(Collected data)
────────────────────────────────────────

Lemma load_exact Q :
  (forall iv s3 B, begun arrived s3 -> loading arrived outs s3 -> NEED <= CRYPTO_IOVEC_BUFFER_SIZE ->
     base (nth 0 iv no_vec) = Local (bytes_of_iov iov) -> len (nth 0 iv no_vec) = sizeof_pack_iovec ->
     length (out_vec s3) = 4%nat -> 0 <= B -> apart (map base (out_vec s3)) outs ->
     view c iv ins (map base (out_vec s3)) outs B (replicate (length outs) [])
       (blank [nth 0 outs 0; nth 1 outs 0; nth 2 outs 0; nth 3 outs 0]) (operations s) (lib s)
       (Crypto (operations s3) (scratch_buf s3) (alloc_index s3) c (lib s3) (out_vec s3) (invec s3) (outvec s3)) ->
     Q iv s3) ->
  wp (tfm_crypto_init_iovecs MSG (<[0%nat := Vec (Local (bytes_of_iov iov)) sizeof_pack_iovec]> (replicate PSA_MAX_IOVEC no_vec))
        (filled PSA_MAX_IOVEC (map zlen (bytes_of_iov iov :: ins))) (filled PSA_MAX_IOVEC outs)) Q outcome first_read.
Proof.
  intros HQ. destruct first_begun as [Hb1 Hl1]. pose proof (words_positive outs Houtw) as Hpos.
  assert (Hnn : 0 <= scratch_need outs) by (rewrite <- (need_all 4) by done; by apply need_nonneg).
  assert (Hneed : NEED = scratch_need (map zlen ins) + scratch_need outs) by apply scratch_need_app.
  assert (Hidx : alloc_index first_read = 0) by apply Hs.
  assert (Hin : forall j, nth (S j) (in_size MSG) 0 = zlen (nth j ins [])) by (intros j; cbn [in_size map nth]; apply insz_nth).
  pose proof in_count_le as Hle. set (n := (filled _ _ - 1)%nat) in *.
  unfold tfm_crypto_init_iovecs. fold n. set (iv0 := <[0%nat := _]> _). apply wp_bind.
  assert (Hiv0 : length iv0 = 4%nat) by done.
  eapply wp_mono; [apply wp_both; [eapply (init_invecs_ok arrived outs MSG n 1 iv0); [done|]|
    eapply (load_in arrived ins MSG Hin Hinw n 0 iv0); [done| | |]]|..].
  - intros j. destruct j as [|j]; [cbn [in_size map nth]; rewrite Hiov; done|]. rewrite Hin. by apply in_word.
  - intros; lia.
  - intros t _. split; [|done]. unfold iv0. do 3 (destruct t as [|t]; [done|]). by rewrite nth_overflow by (cbn; lia).
  - lia.
  - cbn beta. rewrite Nat.add_0_l, Hidx, Z.add_0_l. unfold n at 1. rewrite in_need. fold n.
    intros iv s2 [[Hl2 _] (Hb2 & Hi2 & Hv2 & Ho2 & Hz2 & Hlow & Hhigh)]. apply wp_bind.
    eapply wp_mono; [apply wp_both; [eapply (init_outvecs_ok arrived outs Houtw MSG); [done|done]|
      eapply (load_out arrived outs MSG eq_refl Houtw (alloc_index s2) (filled PSA_MAX_IOVEC outs) 0); [done|apply Hb2|..]]|..].
    + cbn [need]. lia.
    + by rewrite Hv2.
    + pose proof (filled_length PSA_MAX_IOVEC outs). lia.
    + intros; lia.
    + intros t _. rewrite Hv2. cbn [first_read out_vec]. do 5 (destruct t as [|t]; [done|]). done.
    + cbn beta. rewrite Nat.add_0_l.
      intros [] s3 [Hl3 (Hb3 & Hbuf3 & Ho3 & Hi3 & Hlen3 & Hlt & Hge)]. apply wp_ret.
      destruct (in_place iv s2 s3) as [Hap Hv]; try done; [apply Hb2| |].
      { intros t. destruct (decide (t < n)%nat); [by apply Hlow|]. rewrite Hhigh by lia. rewrite in_rest by (fold n; lia). done. }
      apply (HQ iv s3 (alloc_index s2)); try done; [|by rewrite Hz2..|apply Hb2].
      rewrite filled_need in Hi3 by done. pose proof (zt_index _ (bg_zero _ _ Hb3)). lia.
    + cbn beta. rewrite Nat.add_0_l, filled_need by done. intros e s' [_ (E1 & E2 & E3)].
      apply outcome_refused; [lia|done|done].
  - cbn beta. rewrite Hidx, Z.add_0_l. unfold n. rewrite in_need. intros e s' [_ (E1 & E2 & E3)].
    apply outcome_refused; [lia|done|done].
Qed.

(** The whole request. *)
Lemma call_exact : wp (tfm_crypto_call_srv MSG) (fun _ => outcome PSA_SUCCESS) outcome arrived.
Proof.
  unfold tfm_crypto_call_srv. cbn [in_size out_size client_id]. svc_steps.
  2:{ exfalso. pose proof in_count_pos. rename select (negb _ = false) into Hc. apply negb_false_iff, Nat.ltb_lt in Hc. lia. }
  unfold psa_read. svc_steps; cbn [arrived invec nth] in *.
  2:{ exfalso. rewrite Hiov, Z.min_id in *. rewrite <- Hiov, sub_bytes_all, Z.eqb_refl in *. done. }
  replace (sub_bytes 0 (sizeof_pack_iovec `min` zlen (bytes_of_iov iov)) (bytes_of_iov iov)) with (bytes_of_iov iov).
  2:{ rewrite Hiov, Z.min_id, <- Hiov. symmetry. apply sub_bytes_all. }
  match goal with |- wp _ _ _ ?t => replace t with first_read end.
  2:{ unfold first_read. cbn [operations scratch_buf alloc_index scratch_owner lib out_vec invec outvec]. f_equal.
      rewrite Hiov, Z.min_id, Z.sub_diag. done. }
  apply load_exact. intros iv s3 B Hb Hl Hn Hb0 Hl0 Hbs HB Hap Hv. svc_steps. by apply (run_exact iv s3 B).
Qed.
End call.
(** The answer of the service: the status and the sessions afterwards are those
    expected, and so are the outputs, of a request that succeeds. *)
Lemma serve_exact iov ins outs s st v os r outv s' :
  settled s -> zlen (bytes_of_iov iov) = sizeof_pack_iovec -> (length ins <= 3)%nat -> (length outs <= 4)%nat ->
  Forall (fun d => word (zlen d)) ins -> Forall word outs ->
  (scratch_need (map zlen ins ++ outs) <= CRYPTO_IOVEC_BUFFER_SIZE -> dispatched iov ins outs s st v os) ->
  serve c PSA_IPC_CALL (bytes_of_iov iov :: ins) outs s = (r, outv, s') ->
  settled s' /\ length outv = length outs /\ (r <> PSA_SUCCESS -> outv = replicate (length outs) []) /\
  if scratch_need (map zlen ins ++ outs) <=? CRYPTO_IOVEC_BUFFER_SIZE
  then r = st /\ abs s' = v /\ (st = PSA_SUCCESS -> forall j, (j < length outs)%nat -> nth j outv [] = nth j os [])
  else r = PSA_ERROR_INSUFFICIENT_MEMORY /\ abs s' = abs s.
Proof.
  intros Hs Hiov Hli Hlo Hinw Houtw Hd E.
  assert (Hok : served (fun _ _ => True) c outs s s' /\ outv = outvec s' /\ (r <> PSA_SUCCESS -> outv = replicate (length outs) [])).
  { refine (serve_ok (fun _ _ : LIB => True) c outs _ _ _ Houtw PSA_IPC_CALL _ s r outv s' Hs _ E); [done..|].
    constructor; [by rewrite Hiov|]. eapply Forall_impl; [|exact Hinw]. intros d [_ ?]. done. }
  destruct Hok as ([Hs' _ _ Hlen _] & Hv & Hfail). split; [done|]. split; [by rewrite Hv|]. split; [done|].
  unfold serve, tfm_crypto_sfn in E. cbn [msg_type] in E. rewrite Z.eqb_refl in E.
  pose proof (call_exact iov ins outs s st v os Hs Hiov Hli Hlo Hinw Houtw Hd) as Hw. unfold wp, arrived in Hw.
  destruct (tfm_crypto_call_srv _ _) as [[[]|e] s2]; injection E as <- <- <-; destruct Hw as [H1 H2];
    (destruct (Z.leb_spec (scratch_need (map zlen ins ++ outs)) CRYPTO_IOVEC_BUFFER_SIZE); [by apply H2|by apply H1]).
Qed.

(** *** Functions of the API *)

(** [f] does what the specification says of [m]. *)
Definition realizes (f : API) (sizes : list Z) (h : Z) (m : meaning) : Prop :=
  forall s, settled s ->
  exists s', f s = (Ok (fst (spec_call c sizes h m (abs s))), s') /\ abs s' = snd (spec_call c sizes h m (abs s)) /\ settled s'.

(** The handle of the operation of a call. *)
Definition handle_of (m : meaning) : Z :=
  match m with
  | Answer r => a_handle r
  | Single _ _ => 0
  | Setup _ h _ | Use _ h _ _ | Finish _ h _ _ _ | Abort _ h _ => h
  | Clone _ target => target
  end.

(** A call that fails leaves the handle and reports nothing. *)
Lemma spec_failed m v :
  (forall r, m <> Answer r) -> a_status (fst (spec c m v)) <> PSA_SUCCESS ->
  fst (spec c m v) = Ret (a_status (fst (spec c m v))) (handle_of m) [] [].
Proof.
  destruct m as [r|k out|ty h k|ty h k out|ty h k out out2|ty h k|h target]; intros Hm; [by elim (Hm r)|..]; clear Hm; cbn [spec handle_of].
  - unfold spec_single, when_ok. destruct (psa _ _) as [l r]. cbn. by destruct (Z.eqb_spec (r_status r) PSA_SUCCESS).
  - unfold spec_setup. destruct (negb _); [done|]. destruct (free_session _); [|done].
    destruct (psa_op _ _ _) as [[l x] r]. by destruct (_ =? _).
  - unfold spec_use, when_ok. destruct (find_session _ _ _ _) as [[i x]|]; [|done].
    destruct (psa_op _ _ _) as [[l y] r]. cbn. by destruct (Z.eqb_spec (r_status r) PSA_SUCCESS).
  - unfold spec_finish. destruct (find_session _ _ _ _) as [[i x]|]; [|done].
    destruct (psa_op _ _ _) as [[l y] r]. by destruct (_ =? _).
  - unfold spec_abort. destruct (find_session _ _ _ _) as [[i x]|]; [|done].
    destruct (psa_op _ _ _) as [[l y] r]. cbn. by destruct (Z.eqb_spec (r_status r) PSA_SUCCESS).
  - unfold spec_clone. destruct (find_session _ _ _ _) as [[i x]|]; [|done]. destruct (free_session _); [|done].
    destruct (psa_clone _ _ _) as [[l y] r]. by destruct (_ =? _).
Qed.

(** The functions, by how they unpack the answer. *)
Lemma realizes_intro iov ins outs (unpack : psa_status_t -> list (list Z) -> api_ret) os sizes h m :
  (forall r, m <> Answer r) -> handle_of m = h ->
  zlen (bytes_of_iov iov) = sizeof_pack_iovec -> (length ins <= 3)%nat -> (length outs <= 4)%nat ->
  Forall (fun d => word (zlen d)) ins -> Forall word outs -> scratch_need sizes = scratch_need (map zlen ins ++ outs) ->
  (forall st, unpack st (replicate (length outs) []) = Ret st h [] []) ->
  (forall s outv, settled s -> length outv = length outs -> a_status (fst (spec c m (abs s))) = PSA_SUCCESS ->
     (forall j, (j < length outs)%nat -> nth j outv [] = nth j (os (fst (spec c m (abs s)))) []) ->
     unpack PSA_SUCCESS outv = fst (spec c m (abs s))) ->
  (forall s, settled s ->
     dispatched iov ins outs s (a_status (fst (spec c m (abs s)))) (snd (spec c m (abs s))) (os (fst (spec c m (abs s))))) ->
  realizes (let* r := API_DISPATCH c iov ins outs in ret (unpack (fst r) (snd r))) sizes h m.
Proof.
  intros Hm Hh Hiov Hli Hlo Hinw Houtw Hsz Hfail Hok Hd s Hs. unfold bind, API_DISPATCH, ret.
  destruct (serve c PSA_IPC_CALL (bytes_of_iov iov :: ins) outs s) as [[r outv] s'] eqn:E. cbn [fst snd].
  pose proof (serve_exact iov ins outs s _ _ _ r outv s' Hs Hiov Hli Hlo Hinw Houtw (fun _ => Hd s Hs) E) as (Hs' & Hl & He & Hx).
  exists s'. unfold spec_call. rewrite Hsz. destruct (_ <=? _); cbn [fst snd].
  - destruct Hx as (-> & Hv & Ho). split; [|done]. f_equal. f_equal.
    destruct (decide (a_status (fst (spec c m (abs s))) = PSA_SUCCESS)) as [Es|Es].
    + rewrite Es. by apply Hok; [..|apply Ho].
    + rewrite (He Es), Hfail. symmetry. rewrite <- Hh. by apply spec_failed.
  - destruct Hx as [-> Hv]. split; [|done]. by rewrite He, Hfail.
Qed.

Lemma realizes_answer r : realizes (ret r) [] (a_handle r) (Answer r).
Proof. intros s Hs. by exists s. Qed.

(** Which meanings leave the handle, and what they put out. *)
Definition keeps_handle (m : meaning) : bool := match m with Single _ _ | Use _ _ _ _ => true | _ => false end.
Definition outs_of (m : meaning) : (psa_result -> list Z) * (psa_result -> list Z) :=
  match m with
  | Single _ out | Use _ _ _ out => (out, no_bytes)
  | Finish _ _ _ out out2 => (out, out2)
  | _ => (no_bytes, no_bytes)
  end.
Definition is_call (m : meaning) : Prop := match m with Answer _ => False | _ => True end.

Ltac spec_cases :=
  repeat match goal with
  | |- context [psa ?l ?k] => destruct (psa l k) as [? ?]
  | |- context [psa_op ?l ?x ?k] => destruct (psa_op l x k) as [[? ?] ?]
  | |- context [psa_clone ?l ?x ?k] => destruct (psa_clone l x k) as [[? ?] ?]
  | |- context [find_session ?c ?ty ?h ?v] => destruct (find_session c ty h v) as [[? ?]|]
  | |- context [free_session ?l] => let E := fresh "Ef" in destruct (free_session l) eqn:E
  | |- context [if ?b then _ else _] => destruct b
  end.

Lemma spec_keeps m v : is_call m -> keeps_handle m = true -> a_handle (fst (spec c m v)) = handle_of m.
Proof.
  destruct m; cbn [is_call keeps_handle spec handle_of]; intros ? Hk; try done; unfold spec_single, spec_use; by spec_cases.
Qed.

Lemma spec_out m v : is_call m -> fst (outs_of m) = no_bytes -> a_out (fst (spec c m v)) = [].
Proof.
  destruct m; cbn [is_call outs_of fst spec]; intros ? Hk; try done; subst;
    unfold spec_single, spec_use, spec_setup, spec_finish, spec_abort, spec_clone, when_ok, no_bytes; by spec_cases.
Qed.

Lemma spec_out2 m v : is_call m -> snd (outs_of m) = no_bytes -> a_out2 (fst (spec c m v)) = [].
Proof.
  destruct m; cbn [is_call outs_of snd spec]; intros ? Hk; try done; subst;
    unfold spec_single, spec_use, spec_setup, spec_finish, spec_abort, spec_clone, no_bytes; by spec_cases.
Qed.

Lemma free_session_bound (l : list (option (session CTX))) i : free_session l = Some i -> (i < length l)%nat.
Proof.
  revert i. induction l as [|[x|] l IH]; intros i; cbn; [done| |intros [= <-]; lia].
  destruct (free_session l); [|done]. intros [= <-]. specialize (IH _ eq_refl). lia.
Qed.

────────────────────────────────────────

Task objective: Copy out all lines above that include the string "zlen".

Response to this task:
        (filled PSA_MAX_IOVEC (map zlen (bytes_of_iov iov :: ins))) (filled PSA_MAX_IOVEC outs)) Q outcome first_read.
  assert (Hneed : NEED = scratch_need (map zlen ins) + scratch_need outs) by apply scratch_need_app.
  assert (Hin : forall j, nth (S j) (in_size MSG) 0 = zlen (nth j ins [])) by (intros j; cbn [in_size map nth]; apply insz_nth).
  replace (sub_bytes 0 (sizeof_pack_iovec `min` zlen (bytes_of_iov iov)) (bytes_of_iov iov)) with (bytes_of_iov iov).
  settled s -> zlen (bytes_of_iov iov) = sizeof_pack_iovec -> (length ins <= 3)%nat -> (length outs <= 4)%nat ->
  Forall (fun d => word (zlen d)) ins -> Forall word outs ->
  (scratch_need (map zlen ins ++ outs) <= CRYPTO_IOVEC_BUFFER_SIZE -> dispatched iov ins outs s st v os) ->
  if scratch_need (map zlen ins ++ outs) <=? CRYPTO_IOVEC_BUFFER_SIZE
    (destruct (Z.leb_spec (scratch_need (map zlen ins ++ outs)) CRYPTO_IOVEC_BUFFER_SIZE); [by apply H2|by apply H1]).
  zlen (bytes_of_iov iov) = sizeof_pack_iovec -> (length ins <= 3)%nat -> (length outs <= 4)%nat ->
  Forall (fun d => word (zlen d)) ins -> Forall word outs -> scratch_need sizes = scratch_need (map zlen ins ++ outs) ->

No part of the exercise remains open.